COURT OF APPEALS SECOND DISTRICT OF TEXAS FORT WORTH

NO. 02-09-00411-CV

EDGAR GLUCK APPELLANT

V.

PHILIP HADLOCK APPELLEE

----------

FROM COUNTY COURT AT LAW NO. 1 OF TARRANT COUNTY

MEMORANDUM OPINION1 ----------

I. Introduction

After a jury trial in this landlord-tenant case, the trial court entered

judgment against Appellant Edgar Gluck and in favor of Appellee Philip Hadlock.

Gluck contends in seven issues that the evidence is legally and factually

insufficient to support the judgment. We affirm.

1 See Tex. R. App. P. 47.4. II. Factual Background

In 2005, Hadlock and his wife entered into a written agreement with Gluck

to lease a home for a one year term ending August 31, 2006.2 Hadlock gave

Gluck notice in May 2006 that he and his wife would vacate the property by

August 31, 2006. Hadlock testified that although they had paid their rent for all of

August, he moved the majority of their belongings from the house on August 12,

2006. When he left, Hadlock left their cat, several boxes containing work files

and small electronics, and a piece of artwork at the house to be retrieved before

the end of the month.
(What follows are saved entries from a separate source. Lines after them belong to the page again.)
(* ===== verification/JsValue.v ===== *)
(** * JavaScript values as the request handlers see them

    [req.body] is the value [express.json()] parsed; the handlers read it with
    property access, truthiness tests ([!x], [x || d]), loose null tests
    ([x != null]), [Array.isArray] and [Number(x)].  This file models those
    operations of the language on a JSON-shaped value type, together with
    the decimal conversions between integers and strings that [Number],
    [String] and the PostgreSQL integer input routine perform. *)

From S2P Require Import Prelude.
From Stdlib Require Import Ascii String.

Module Js.

Local Open Scope Z_scope.

(** A JS value: what JSON.parse can produce, plus [undefined] and [NaN],
    which the handlers produce themselves.  Numbers are integers; JSON
    numbers with a fraction or an exponent are outside the model. *)
#[warnings="-register-all"]
Inductive jsval : Type :=
| JUndef
| JNull
| JBool (b : bool)
| JNum (z : Z)
| JNaN
| JStr (s : string)
| JArr (xs : list jsval)
| JObj (fields : list (string * jsval)).

(** The result of [Number(x)]. *)
Inductive num : Type :=
| NFin (z : Z)
| NNaN.

Definition num_to_js (n : num) : jsval :=
  match n with NFin z => JNum z | NNaN => JNaN end.

(** [a + b] on numbers: NaN is absorbing. *)
Definition num_add (a b : num) : num :=
  match a, b with NFin x, NFin y => NFin (x + y) | _, _ => NNaN end.

(** [Math.max(0, n)]: NaN if either argument is NaN. *)
Definition num_max0 (n : num) : num :=
  match n with NFin x => NFin (Z.max 0 x) | NNaN => NNaN end.

Definition num_sub (a b : num) : num :=
  match a, b with NFin x, NFin y => NFin (x - y) | _, _ => NNaN end.

(** ToBoolean: what [if (x)], [!x] and [x || d] test. *)
Definition truthy (v : jsval) : bool :=
  match v with
  | JUndef | JNull | JNaN => false
  | JBool b => b
  | JNum z => negb (Z.eqb z 0)
  | JStr s => negb (String.eqb s EmptyString)
  | JArr _ | JObj _ => true
  end.

(** [x == null], so [x != null] is its negation. *)
Definition nullish (v : jsval) : bool :=
  match v with JUndef | JNull => true | _ => false end.

(** [x || d] *)
Definition or_else (v d : jsval) : jsval := if truthy v then v else d.

Definition is_array (v : jsval) : bool :=
  match v with JArr _ => true | _ => false end.

(** The own property [k] of the fields of an object: JSON.parse keeps the
    last of duplicated keys. *)
Definition field (fs : list (string * jsval)) (k : string) : jsval :=
  fold_left (fun acc kv => if String.eqb kv.1 k then kv.2 else acc) fs JUndef.

(** Property access [o.k]: [None] is the TypeError thrown on [null] and
    [undefined].  The keys the handlers read (suite_name, total, cases, ...)
    are not properties of the prototypes of primitives or arrays, so they
    read [undefined] there. *)
Definition prop (o : jsval) (k : string) : option jsval :=
  match o with
  | JUndef | JNull => None
  | JObj fs => Some (field fs k)
  | _ => Some JUndef
  end.

(** Object destructuring [const { k } = req.body], which is property access
    on the (never nullish) body. *)
Definition get (o : jsval) (k : string) : jsval :=
  match prop o k with Some v => v | None => JUndef end.

(** ** Decimal digits *)

Definition digit_val (c : ascii) : option Z :=
  let n := nat_of_ascii c in
  if (48 <=? n)%nat && (n <=? 57)%nat then Some (Z.of_nat (n - 48)) else None.

Definition digit_char (d : Z) : ascii := ascii_of_nat (48 + Z.to_nat d).

(** Fold the digits of [s] into [acc]. *)
Fixpoint digits_acc (s : string) (acc : Z) : option Z :=
  match s with
  | EmptyString => Some acc
  | String c s' =>
      match digit_val c with
      | Some d => digits_acc s' (acc * 10 + d)
      | None => None
      end
  end.

(** One or more decimal digits. *)
Definition parse_digits (s : string) : option Z :=
  match s with EmptyString => None | _ => digits_acc s 0 end.

(** An optional sign followed by one or more digits. *)
Definition parse_signed (s : string) : option Z :=
  match s with
  | String c t =>
      if Ascii.eqb c "-" then option_map Z.opp (parse_digits t)
      else if Ascii.eqb c "+" then parse_digits t
      else parse_digits s
  | EmptyString => None
  end.

(** The decimal digits of a non-negative integer, most significant first;
    [fuel] bounds the number of divisions by ten. *)
Fixpoint digits_of (fuel : nat) (n : Z) : string :=
  match fuel with
  | O => EmptyString
  | S f =>
      if n <? 10 then String (digit_char n) EmptyString
      else String.append (digits_of f (n / 10)) (String (digit_char (n mod 10)) EmptyString)
  end.

Definition digits_fuel (n : Z) : nat := S (Z.to_nat (Z.log2 n)).

(** [String(n)] for an integer [n]. *)
Definition Z_to_dec (z : Z) : string :=
  if z <? 0 then String "-" (digits_of (digits_fuel (- z)) (- z))
  else digits_of (digits_fuel z) z.

(** ** Whitespace and trimming

    [String.prototype.trim] and PostgreSQL's [int4in] both drop leading and
    trailing white space; the model knows the ASCII white space characters
    (tab, line feed, vertical tab, form feed, carriage return, space). *)

Definition is_space (c : ascii) : bool :=
  let n := nat_of_ascii c in ((9 <=? n)%nat && (n <=? 13)%nat) || (n =? 32)%nat.

Fixpoint trim_left (s : string) : string :=
  match s with
  | String c s' => if is_space c then trim_left s' else s
  | EmptyString => EmptyString
  end.

Fixpoint rev_string (s : string) (acc : string) : string :=
  match s with
  | EmptyString => acc
  | String c s' => rev_string s' (String c acc)
  end.

Definition trim (s : string) : string :=
  rev_string (trim_left (rev_string (trim_left s) EmptyString)) EmptyString.

(** [Number(s)] on a string: white space only is 0, a signed decimal
    integer is its value, anything else is NaN.  (JS also reads fractions,
    exponents, [Infinity] and 0x/0o/0b literals; those are outside the
    model and read NaN here.) *)
Definition str_to_number (s : string) : num :=
  let t := trim s in
  match t with
  | EmptyString => NFin 0
  | _ => match parse_signed t with Some z => NFin z | None => NNaN end
  end.

(** [String(v)]: arrays join their elements with commas, writing [null] and
    [undefined] elements as the empty string. *)
Fixpoint js_to_string (v : jsval) : string :=
  match v with
  | JUndef => "undefined"
  | JNull => "null"
  | JBool true => "true"
  | JBool false => "false"
  | JNum z => Z_to_dec z
  | JNaN => "NaN"
  | JStr s => s
  | JArr xs =>
      let fix go (xs : list jsval) : string :=
        match xs with
        | [] => EmptyString
        | x :: xs' =>
            String.append
              (match x with JUndef | JNull => EmptyString | _ => js_to_string x end)
              (match xs' with [] => EmptyString | _ => String "," (go xs') end)
        end in go xs
  | JObj _ => "[object Object]"
  end.

(** [Number(v)] (ToNumber, with ToPrimitive on arrays and objects). *)
Definition to_number (v : jsval) : num :=
  match v with
  | JUndef | JNaN => NNaN
  | JNull => NFin 0
  | JBool b => NFin (if b then 1 else 0)
  | JNum z => NFin z
  | JStr s => str_to_number s
  | JArr _ | JObj _ => str_to_number (js_to_string v)
  end.

(** ** Lemmas: decimal printing and parsing agree *)

Lemma append_cons c s t : String.append (String c s) t = String c (String.append s t).
Proof. reflexivity. Qed.

Arguments digit_val : simpl never.
Arguments digit_char : simpl never.

Definition is_digit (c : ascii) : bool :=
  let n := nat_of_ascii c in (48 <=? n)%nat && (n <=? 57)%nat.

Fixpoint str_forall (p : ascii -> bool) (s : string) : bool :=
  match s with
  | EmptyString => true
  | String c s' => p c && str_forall p s'
  end.

Lemma digits_acc_app s t a :
  digits_acc (String.append s t) a =
  match digits_acc s a with Some b => digits_acc t b | None => None end.
Proof.
  revert a. induction s as [|c s IH]; intros a; simpl; [done|].
  destruct (digit_val c); auto.
Qed.

Lemma digit_val_char d : 0 <= d < 10 -> digit_val (digit_char d) = Some d.
Proof.
  intros Hd. unfold digit_val, digit_char.
  rewrite nat_ascii_embedding by lia.
  replace (48 <=? 48 + Z.to_nat d)%nat with true by (symmetry; apply Nat.leb_le; lia).
  replace (48 + Z.to_nat d <=? 57)%nat with true by (symmetry; apply Nat.leb_le; lia).
  simpl. f_equal. lia.
Qed.

Lemma is_digit_char d : 0 <= d < 10 -> is_digit (digit_char d) = true.
Proof.
  intros Hd. unfold is_digit, digit_char. rewrite nat_ascii_embedding by lia.
  apply andb_true_intro; split; apply Nat.leb_le; lia.
Qed.

Lemma str_forall_app p s t :
  str_forall p (String.append s t) = str_forall p s && str_forall p t.
Proof. induction s as [|c s IH]; simpl; [done|]. by rewrite IH, andb_assoc. Qed.

Lemma div10_bound n f : 10 <= n < 2 ^ Z.of_nat (S f) -> 0 <= n / 10 < 2 ^ Z.of_nat f.
Proof.
  intros Hn. rewrite Nat2Z.inj_succ, Z.pow_succ_r in Hn by lia.
  pose proof (Z.div_mod n 10) as Hdm. pose proof (Z.mod_pos_bound n 10) as Hm.
  split; [apply Z.div_pos; lia|]. lia.
Qed.

Lemma digits_of_S f n :
  digits_of (S f) n =
  if n <? 10 then String (digit_char n) EmptyString
  else String.append (digits_of f (n / 10)) (String (digit_char (n mod 10)) EmptyString).
Proof. reflexivity. Qed.

(** The digits printed for [n] read back as [n], and are all digits. *)
Lemma digits_of_spec f n :
  0 <= n < 2 ^ Z.of_nat (S f) ->
  digits_acc (digits_of (S f) n) 0 = Some n /\
  str_forall is_digit (digits_of (S f) n) = true /\ digits_of (S f) n <> EmptyString.
Proof.
  revert n. induction f as [|f IH]; intros n Hn; rewrite digits_of_S;
    destruct (Z.ltb_spec n 10).
  1,3: cbn [digits_acc str_forall]; rewrite digit_val_char, is_digit_char by lia; done.
  1: simpl in Hn; lia.
  destruct (IH (n / 10)) as (Hd & Hf & Hne); [apply div10_bound; lia|].
  pose proof (Z.div_mod n 10) as Hdm. pose proof (Z.mod_pos_bound n 10) as Hm.
  rewrite digits_acc_app, Hd, str_forall_app, Hf. cbn [digits_acc str_forall].
  rewrite digit_val_char, is_digit_char by lia. split; [f_equal; lia|].
  split; [done|]. by destruct (digits_of (S f) (n / 10)).
Qed.

Lemma digits_fuel_enough n :
  0 <= n -> 0 <= n < 2 ^ Z.of_nat (S (Z.to_nat (Z.log2 n))).
Proof.
  intros Hn. rewrite Nat2Z.inj_succ, Z2Nat.id by apply Z.log2_nonneg.
  split; [lia|]. destruct (Z.eq_dec n 0) as [->|]; [simpl; lia|].
  apply Z.log2_spec. lia.
Qed.

Lemma parse_digits_signed s n :
  digits_acc s 0 = Some n -> s <> EmptyString -> parse_signed s = Some n.
Proof.
  destruct s as [|c t]; [done|]. intros Hd _. simpl.
  destruct (Ascii.eqb_spec c "-") as [->|]; [done|].
  destruct (Ascii.eqb_spec c "+") as [->|]; done.
Qed.

Lemma parse_digits_nonempty s n :
  digits_acc s 0 = Some n -> s <> EmptyString -> parse_digits s = Some n.
Proof. by destruct s. Qed.

Lemma parse_signed_neg t : parse_signed (String "-" t) = option_map Z.opp (parse_digits t).
Proof. reflexivity. Qed.

(** Reading back what [String(z)] printed gives [z]: the model of
    [Number(String(z))] and of PostgreSQL's reading of an integer parameter
    that node-postgres sends as text. *)
Lemma parse_Z_to_dec z : parse_signed (Z_to_dec z) = Some z.
Proof.
  unfold Z_to_dec. destruct (Z.ltb_spec z 0).
  - destruct (digits_of_spec (Z.to_nat (Z.log2 (- z))) (- z)) as (Hd & _ & Hne);
      [apply digits_fuel_enough; lia|].
    rewrite parse_signed_neg. unfold digits_fuel.
    rewrite (parse_digits_nonempty _ _ Hd Hne). simpl. f_equal. lia.
  - destruct (digits_of_spec (Z.to_nat (Z.log2 z)) z) as (Hd & _ & Hne);
      [by apply digits_fuel_enough|].
    by apply parse_digits_signed.
Qed.

Definition non_space (c : ascii) : bool := negb (is_space c).

Lemma str_forall_impl (p q : ascii -> bool) s :
  (forall c, p c = true -> q c = true) -> str_forall p s = true -> str_forall q s = true.
Proof.
  intros Hpq. induction s as [|c s IH]; simpl; [done|].
  intros [Hc Hs]%andb_prop. by rewrite Hpq, IH.
Qed.

Lemma trim_left_id s : str_forall non_space s = true -> trim_left s = s.
Proof.
  destruct s as [|c s]; simpl; [done|]. unfold non_space.
  by destruct (is_space c).
Qed.

Lemma rev_string_forall p s acc :
  str_forall p (rev_string s acc) = str_forall p s && str_forall p acc.
Proof.
  revert acc. induction s as [|c s IH]; intros acc; simpl; [done|].
  rewrite IH. simpl. by destruct (p c), (str_forall p s), (str_forall p acc).
Qed.

Lemma rev_string_rev_string s acc t :
  rev_string (rev_string s acc) t = rev_string acc (String.append s t).
Proof. revert acc t. induction s as [|c s IH]; intros acc t; simpl; [done|]. by rewrite IH. Qed.

Lemma append_empty_r s : String.append s EmptyString = s.
Proof. induction s as [|c s IH]; [done|]. rewrite append_cons. by rewrite IH. Qed.

(** A string without leading or trailing white space is its own trim. *)
Lemma trim_id s : str_forall non_space s = true -> trim s = s.
Proof.
  intros Hs. unfold trim. rewrite (trim_left_id s Hs).
  rewrite trim_left_id.
  - by rewrite rev_string_rev_string, append_empty_r.
  - by rewrite rev_string_forall, Hs.
Qed.

Lemma digit_non_space c : is_digit c = true -> non_space c = true.
Proof.
  unfold is_digit, non_space, is_space. set (n := nat_of_ascii c).
  intros [H1 H2]%andb_prop. apply Nat.leb_le in H1, H2.
  destruct (Nat.leb_spec 9 n), (Nat.leb_spec n 13), (Nat.eqb_spec n 32);
    simpl; first [done | lia].
Qed.

Lemma Z_to_dec_non_space z :
  str_forall non_space (Z_to_dec z) = true /\ Z_to_dec z <> EmptyString.
Proof.
  unfold Z_to_dec, digits_fuel. destruct (Z.ltb_spec z 0).
  - destruct (digits_of_spec (Z.to_nat (Z.log2 (- z))) (- z)) as (_ & Hf & _);
      [apply digits_fuel_enough; lia|].
    split; [|done]. simpl. eapply str_forall_impl; [apply digit_non_space | exact Hf].
  - destruct (digits_of_spec (Z.to_nat (Z.log2 z)) z) as (_ & Hf & Hne);
      [by apply digits_fuel_enough|].
    split; [|done]. eapply str_forall_impl; [apply digit_non_space | exact Hf].
Qed.

Lemma rev_string_append s t acc :
  rev_string (String.append s t) acc = rev_string t (rev_string s acc).
Proof. revert acc. induction s as [|c s IH]; intros acc; [done|]. rewrite append_cons. apply IH. Qed.

Lemma trim_left_cons c t : is_space c = false -> trim_left (String c t) = String c t.
Proof. intros Hc. simpl. by rewrite Hc. Qed.

Lemma rev_string_ends c t c' :
  rev_string (String c (String.append t (String c' EmptyString))) EmptyString =
  String c' (rev_string t (String c EmptyString)).
Proof. cbn [rev_string]. by rewrite rev_string_append. Qed.

(** A string that starts and ends with a non-space is its own trim. *)
Lemma trim_ends c t c' :
  is_space c = false -> is_space c' = false ->
  trim (String c (String.append t (String c' EmptyString))) =
  String c (String.append t (String c' EmptyString)).
Proof.
  intros Hc Hc'. unfold trim. rewrite trim_left_cons by done.
  rewrite rev_string_ends, trim_left_cons by done. rewrite <- rev_string_ends.
  by rewrite rev_string_rev_string, append_empty_r.
Qed.

(** [Number(String(z)) = z]: printing an integer in decimal and reading
    it back with [Number] gives the integer. *)
Lemma str_to_number_Z_to_dec z : str_to_number (Z_to_dec z) = NFin z.
Proof.
  destruct (Z_to_dec_non_space z) as [Hs Hne].
  unfold str_to_number. rewrite (trim_id _ Hs), parse_Z_to_dec.
  by destruct (Z_to_dec z).
Qed.

End Js.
However, when Hadlock’s sister-in-law Claire Murray went

to the house on August 13 or 14 to retrieve the cat, there was only a ―small

grouping of personal articles in the middle of the living room‖; the artwork was not

in the house, and Hadlock’s other belongings had been placed at the curb.

Hadlock then began calling Gluck and finally spoke with him on August 16.

Gluck admitted to Hadlock that he had entered the house and placed the items

by the curb and that he intended to immediately lease the property to a new

tenant. Hadlock testified that he called the house later in August and that

another person answered. Hadlock testified that he felt that Gluck had prohibited

him from returning to the property because someone else was living there.

Hadlock testified that he sent a letter to Gluck on August 17, 2006,

requesting return of the $750 security deposit and including his forwarding

2 Hadlock’s wife is not a party to the lawsuit.

2 address. He also testified that his wife sent Gluck a letter in June 2007

containing the same forwarding address and again requesting the return of the

security deposit. Gluck admitted at trial that Hadlock was entitled to the refund of

his security deposit and that he had Hadlock’s address before the lawsuit was

filed. Gluck also testified that he sent a check to Hadlock’s wife in September

2006, but he said that the check was never cashed so he stopped payment on it.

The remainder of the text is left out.